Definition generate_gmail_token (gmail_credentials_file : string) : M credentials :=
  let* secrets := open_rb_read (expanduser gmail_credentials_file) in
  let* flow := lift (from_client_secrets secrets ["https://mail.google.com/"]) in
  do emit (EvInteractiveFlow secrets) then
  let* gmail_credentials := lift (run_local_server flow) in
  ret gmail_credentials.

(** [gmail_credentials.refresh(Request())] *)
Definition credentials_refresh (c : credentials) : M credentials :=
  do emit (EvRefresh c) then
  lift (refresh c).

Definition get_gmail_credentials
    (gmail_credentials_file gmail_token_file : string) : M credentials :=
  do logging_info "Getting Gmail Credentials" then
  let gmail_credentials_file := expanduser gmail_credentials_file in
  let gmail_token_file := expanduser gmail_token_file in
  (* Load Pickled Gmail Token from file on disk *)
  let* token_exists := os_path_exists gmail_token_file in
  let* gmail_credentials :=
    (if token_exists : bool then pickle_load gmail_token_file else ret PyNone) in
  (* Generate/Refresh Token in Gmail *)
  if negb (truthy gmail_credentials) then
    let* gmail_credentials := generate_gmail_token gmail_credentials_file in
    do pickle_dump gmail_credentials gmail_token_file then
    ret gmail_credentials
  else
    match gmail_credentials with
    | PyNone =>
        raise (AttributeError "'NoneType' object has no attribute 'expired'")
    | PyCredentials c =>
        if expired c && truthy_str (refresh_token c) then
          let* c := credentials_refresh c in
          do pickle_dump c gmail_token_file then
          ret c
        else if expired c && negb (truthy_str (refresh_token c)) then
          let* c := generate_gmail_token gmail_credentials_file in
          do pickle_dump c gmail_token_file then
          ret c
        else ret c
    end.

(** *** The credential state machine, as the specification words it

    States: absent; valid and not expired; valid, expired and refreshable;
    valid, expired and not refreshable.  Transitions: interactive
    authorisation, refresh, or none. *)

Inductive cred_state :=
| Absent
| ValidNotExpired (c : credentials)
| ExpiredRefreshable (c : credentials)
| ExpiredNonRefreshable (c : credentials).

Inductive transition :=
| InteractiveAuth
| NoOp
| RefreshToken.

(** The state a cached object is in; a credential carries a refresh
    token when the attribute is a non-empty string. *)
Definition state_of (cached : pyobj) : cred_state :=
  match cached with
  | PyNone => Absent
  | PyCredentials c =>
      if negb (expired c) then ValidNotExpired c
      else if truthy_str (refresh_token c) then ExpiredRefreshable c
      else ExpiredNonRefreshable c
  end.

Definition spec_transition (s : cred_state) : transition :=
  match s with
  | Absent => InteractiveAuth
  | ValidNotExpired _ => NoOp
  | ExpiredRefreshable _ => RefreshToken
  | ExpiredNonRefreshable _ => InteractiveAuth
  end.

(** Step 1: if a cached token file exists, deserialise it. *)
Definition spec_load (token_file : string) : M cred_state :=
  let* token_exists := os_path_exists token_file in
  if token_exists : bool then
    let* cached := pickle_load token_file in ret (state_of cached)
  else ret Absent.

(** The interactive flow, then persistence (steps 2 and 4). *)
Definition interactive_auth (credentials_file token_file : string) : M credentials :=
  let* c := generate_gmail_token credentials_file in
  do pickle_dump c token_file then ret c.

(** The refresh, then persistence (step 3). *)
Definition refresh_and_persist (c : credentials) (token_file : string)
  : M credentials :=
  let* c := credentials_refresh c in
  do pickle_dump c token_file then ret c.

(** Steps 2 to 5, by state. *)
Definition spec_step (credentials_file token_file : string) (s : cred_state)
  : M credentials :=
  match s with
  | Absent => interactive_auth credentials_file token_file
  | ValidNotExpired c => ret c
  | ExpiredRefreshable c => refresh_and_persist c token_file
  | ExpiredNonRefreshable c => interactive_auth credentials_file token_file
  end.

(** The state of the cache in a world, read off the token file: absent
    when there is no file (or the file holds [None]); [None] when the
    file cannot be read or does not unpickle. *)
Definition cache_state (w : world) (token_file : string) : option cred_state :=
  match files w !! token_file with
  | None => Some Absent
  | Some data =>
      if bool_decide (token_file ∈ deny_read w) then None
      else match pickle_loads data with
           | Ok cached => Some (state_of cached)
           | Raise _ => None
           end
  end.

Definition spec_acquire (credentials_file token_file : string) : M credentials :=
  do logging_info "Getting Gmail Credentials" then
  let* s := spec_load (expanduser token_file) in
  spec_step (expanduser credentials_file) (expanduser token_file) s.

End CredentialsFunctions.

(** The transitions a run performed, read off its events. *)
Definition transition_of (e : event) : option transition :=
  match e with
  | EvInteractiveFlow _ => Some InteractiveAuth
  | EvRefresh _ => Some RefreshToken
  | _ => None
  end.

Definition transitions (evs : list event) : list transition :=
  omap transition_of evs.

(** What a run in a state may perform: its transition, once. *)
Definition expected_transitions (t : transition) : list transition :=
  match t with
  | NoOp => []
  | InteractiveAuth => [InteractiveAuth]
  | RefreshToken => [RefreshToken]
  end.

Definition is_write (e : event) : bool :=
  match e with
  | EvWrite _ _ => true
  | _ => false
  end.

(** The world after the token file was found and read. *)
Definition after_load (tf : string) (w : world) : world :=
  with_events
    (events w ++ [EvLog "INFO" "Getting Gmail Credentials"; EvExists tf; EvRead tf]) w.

====================

To do -
Filter the listing for the word "match" and copy every line that holds it.

Answer box -
    match gmail_credentials with
  match cached with
  match s with
  match s with
  match files w !! token_file with
      else match pickle_loads data with
  match e with
  match t with
  match e with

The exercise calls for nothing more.